_Given entries:_
(** The loop over the items of [json['@graph']], an array: reading
    [item['@type']] throws on [null]. *)
Fixpoint pushGraph (st : list Json * list SchemaObject) (items : list Json)
  : list Json * list SchemaObject * option string :=
  match items with
  | [] => (st, None)
  | JNull :: _ => (st, Some "Cannot read properties of null (reading '@type')")
  | item :: rest => pushGraph (pushTyped st item) rest
  end.

(** The [try] block for one script: what it pushed, and the message of
    the exception that ended it. *)
Definition parseScript (st : list Json * list SchemaObject) (el : Selection)
  : list Json * list SchemaObject * option string :=
  match jsonParse (match nonEmpty (innerHtml el) with Some s => s | None => "{}" end) with
  | Thrown message => (st, Some message)
  | Returned JNull => (st, Some "Cannot read properties of null (reading '@type')")
  | Returned json =>
      let st := pushTyped st json in
      match get json "@graph" with
      | Some graph =>
          if truthy (Some graph)
          then match graph with
               | JArray items => pushGraph st items
               | JString _ => (st, None)
               | _ => (st, Some (notIterable graph))
               end
          else (st, None)
      | None => (st, None)
      end
  end.

Definition scriptStep (schema : SchemaData) (el : Selection) : SchemaData :=
  let '(pushed, failure) := parseScript (types schema, data schema) el in
  mkSchemaData (fst pushed) (snd pushed)
    (match failure with
     | Some message => errors schema ++ ["Invalid JSON-LD: " +:+ message]
     | None => errors schema
     end).

(** [a === b] for two values of [types]: the strings, numbers and
    booleans by value; an array or an object is equal only to itself,
    and every one parsed is a new one. *)
Definition sameValue (a b : Json) : bool :=
  match a, b with
  | JNull, JNull => true
  | JBool x, JBool y => Bool.eqb x y
  | JNumber x, JNumber y => numEqb x y
  | JString x, JString y => String.eqb x y
  | _, _ => false
  end.

(** [typeName = itemtype.split('/').pop()], pushed unless it is empty
    or already among [types]. *)
Definition microdataStep (types : list Json) (el : Selection) : list Json :=
  match nonEmpty (attr el "itemtype") with
  | None => types
  | Some itemtype =>
      match nonEmpty (last (Js.split "/" itemtype)) with
      | Some typeName =>
          if existsb (sameValue (JString typeName)) types then types
          else types ++ [JString typeName]
      | None => types
      end
  end.
(** * Neuralangelo GUI backend: job supervision and progress streaming

    A shallow embedding of the Python backend
    ([backend/training_manager.py], [backend/colmap_wrapper.py],
    [backend/server.py]) and the properties of its specification.

    Conventions of the embedding.
    - A Python function that can raise returns a [result]; a function that
      also reads or writes objects threads the state explicitly and returns
      the result together with the state it leaves (an exception does not
      roll the state back).
    - [str] is modelled by [string] restricted to ASCII; a [dict] used as a
      table is a [gmap]; a [list] is a [list].
    - A Python [float] obtained from [float(s)] is carried as the exact
      decimal value that [s] denotes (a rational), or an infinity or NaN;
      rounding to binary64, overflow to an infinity and the sign of zero
      are not modelled.
    - A coroutine runs from its call to its return without other tasks in
      between; the monitoring task that [start_training] creates is
      recorded, not run.
    - The operating system (processes, the file system, the external
      commands) is part of the state; what an external command does is an
      explicit parameter, and so is whether what it wrote is UTF-8.
    - What the code cannot decide is read from the state: which
      exception a failed write or a failed launch raises, and whether
      the event loop has already closed the handle of a reaped child.
    - A [Path] is carried as the text [str] prints for it on a POSIX
      system. *)

From Stdlib Require Import String Ascii ZArith QArith List Bool Lia.
From stdpp Require Import gmap strings list pretty sorting.
Import ListNotations.

Local Open Scope Z_scope.

(** ** Exceptions and the result monad *)

Inductive Exn : Type :=
  | KeyError
  | IndexError
  | ValueError
  | UnicodeDecodeError
  | OSError
  | FileNotFoundError
  | FileExistsError
  | ProcessLookupError
  | TimeoutError
  | SendError
  | RuntimeError (msg : string).

Inductive result (A : Type) : Type :=
  | Return (a : A)
  | Raise (e : Exn).
Arguments Return {A} a.
Arguments Raise {A} e.

Definition rbind {A B : Type} (r : result A) (k : A -> result B) : result B :=
  match r with
  | Return a => k a
  | Raise e => Raise e
  end.

Declare Scope result_scope.
Delimit Scope result_scope with result.
Notation "x <- c ;; k" := (rbind c (fun x => k))
  (at level 60, c at next level, right associativity) : result_scope.

(** [try: body except Exception: handler] for a pure body. *)
Definition try_except {A : Type} (body : result A) (handler : Exn -> result A)
  : result A :=
  match body with
  | Return a => Return a
  | Raise e => handler e
  end.

(** [for x in xs: acc = step(acc, x)], left to right, stopping at the first
    exception. *)
Fixpoint for_each {A B : Type} (step : B -> A -> result B) (xs : list A)
  (acc : B) : result B :=
  match xs with
  | [] => Return acc
  | x :: xs' => rbind (step acc x) (for_each step xs')
  end.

_Required work:_ Nothing but a number, please, for how many lines of the data hold "sameValue".

_Solution:_ 2